Oggi, grazie ad un articolo di Benedetta Pagni edito da UNIVADIS – Medscape qui riportato, che ripropone i risultati di uno studio estremamente interessante condotto da Weijian Tian e coll., veniamo a scoprire che l’esposizione al DDT e ai suoi sottoprodotti metabolici è associata a un aumento del 12% del rischio di sviluppare diabete di tipo 2 (DT2), secondo una nuova metanalisi sistematica che ha analizzato 13 studi epidemiologici condotti in diverse regioni del mondo. La ricerca ha identificato il diclorodifenildicloroetilene (DDE), il principale metabolita del DDT, come il biomarcatore più fortemente correlato al rischio di DT2, con un’associazione particolarmente significativa osservata in Svezia, Stati Uniti e Cina. Un risultato che suggerisce come l’esposizione a lungo termine a questi inquinanti organici persistenti possa contribuire allo sviluppo della resistenza insulinica e alle alterazioni metaboliche caratteristiche del diabete attraverso meccanismi che coinvolgono l’alterazione endocrina e l’interferenza con i pathway di segnalazione dell’insulina a livello cellulare e tissutale.
CONTESTO
- Il DDT è un pesticida organoclorurato utilizzato estensivamente dal 1940 per combattere malattie trasmesse da vettori come malaria e febbre tifoide, oltre che per il controllo di parassiti agricoli, producendo diversi sottoprodotti metabolici tra cui diclorodifenildicloroetilene (DDD), diclorodifenildicloroetano (DDE), e varie forme isomeriche che persistono nell’ambiente per decenni a causa delle loro proprietà di lipofilicità, stabilità, persistenza, bioaccumulo e biomagnificazione. Questi composti organoclorurati rappresentano una classe di inquinanti ambientali particolarmente preoccupante per la salute pubblica a causa della loro capacità di accumularsi nei tessuti adiposi degli organismi viventi e di trasferirsi attraverso la catena alimentare, mantenendo la loro tossicità per periodi prolungati.

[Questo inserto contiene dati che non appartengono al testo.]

(** X11: a request that fails changes nothing: whenever a create, an
    update or a delete raises, the database it leaves is the one it
    found. *)
Theorem failed_request_changes_nothing (r : Request) st (e : Failure) st' :
  serve r st = (Raise e, st') → st' = st.
Proof.
  destruct r as [created_at oid body username|id body username|id username];
    simpl.
  - apply post_announcement_Raise.
  - apply put_announcement_Raise.
  - apply delete_announcement_Raise.
Qed.

Lemma serve_state (r : Request) st :
  ∃ c, (serve r st).2 = with_announcements st c.
Proof.
  destruct (serve r st) as [[d|e] st'] eqn:Hr; simpl.
  - destruct r as [created_at oid body username|id body username|id username];
      simpl in Hr.
    + unfold post_announcement in Hr.
      destruct (AnnouncementCreate_valid body); [|done].
      apply create_announcement_Return in Hr as (_ & _ & _ & _ & ->).
      by eexists.
    + unfold put_announcement in Hr.
      destruct (AnnouncementUpdate_valid body); [|done].
      apply update_announcement_Return in Hr
        as (? & ? & ? & _ & _ & _ & _ & _ & _ & ->).
      by eexists.
    + destruct (delete_announcement_state ObjectId_of id username st)
        as [Hs|[oid Hs]]; rewrite Hr in Hs; simpl in Hs; subst st'.
      * exists (announcements_collection st).
        by rewrite with_announcements_same.
      * by eexists.
  - assert (st' = st) as ->.
    { destruct r; simpl in Hr.
      - by apply post_announcement_Raise in Hr.
      - by apply put_announcement_Raise in Hr.
      - by apply delete_announcement_Raise in Hr. }
    exists (announcements_collection st). by rewrite with_announcements_same.
Qed.

(** X7: no sequence of creates, updates and deletes writes to the
    teachers collection, so no request changes who is authenticated. *)
Theorem requests_never_touch_teachers (rs : list Request) st :
  teachers_collection (serve_all rs st) = teachers_collection st
  ∧ ∀ username,
      authenticated (serve_all rs st) username = authenticated st username.
Proof.
  assert (teachers_collection (serve_all rs st) = teachers_collection st) as Ht.
  { revert st. induction rs as [|r rs IH]; intros st; simpl; [done|].
    rewrite IH. by destruct (serve_state r st) as [c ->]. }
  split; [done|]. intros username. unfold authenticated. by rewrite Ht.
Qed.

(** *** The expiration date of a stored announcement *)

Lemma build_update_doc_expiration (a : AnnouncementUpdate) (upd : Document)
    (x : string) :
  build_update_doc a = Return upd →
  au_expiration_date a = Some x → parses x = true.
Proof.
  unfold build_update_doc. intros Hb Hx. rewrite Hx in Hb.
  by destruct (parses x).
Qed.

Lemma expirations_parse_insert st oid d (x : string) :
  expirations_parse st →
  d !! "expiration_date" = Some (VStr x) → parses x = true →
  expirations_parse
    (with_announcements st (<[oid := d]> (announcements_collection st))).
Proof.
  intros Hst Hd Hx oid' d'. simpl.
  destruct (decide (oid = oid')) as [->|Hne].
  - rewrite lookup_insert_eq. intros [= <-]. by exists x.
  - rewrite lookup_insert_ne by done. apply Hst.
Qed.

- Il DT2 rappresenta il 90-95% di tutti i casi di diabete. Secondo le ultime stime della International Diabetes Federation, si prevede che entro il 2045 un adulto su otto (circa 783 milioni) avrà il diabete, con oltre il 90% di questi casi rappresentati dal DT2, rendendolo una delle emergenze sanitarie globali in più rapida crescita di questo secolo. Questa condizione cronica comporta costi sanitari enormi e rappresenta una delle principali cause di morbidità e mortalità a livello mondiale, con diverse complicanze – malattie cardiovascolari, neuropatie, nefropatie e retinopatia diabetica.
- Le evidenze epidemiologiche emergenti suggeriscono che l’esposizione al DDT può agire come un fattore di rischio per il DT2, probabilmente mediato attraverso i suoi effetti deleteri sui pathway di segnalazione dell’insulina. Altre ricerche mostrano un’associazione tra DDT con i suoi metaboliti e la compromissione della funzione pancreatica, inclusa la ridotta espressione proteica di geni associati alla risposta allo stress iperglicemico nelle cellule β pancreatiche. Gli studi sperimentali hanno inoltre evidenziato come l’esposizione cronica a questi inquinanti organici persistenti può interferire con i meccanismi di regolazione metabolica a livello cellulare, alterando la sensibilità insulinica e promuovendo processi infiammatori che contribuiscono allo sviluppo della resistenza insulinica.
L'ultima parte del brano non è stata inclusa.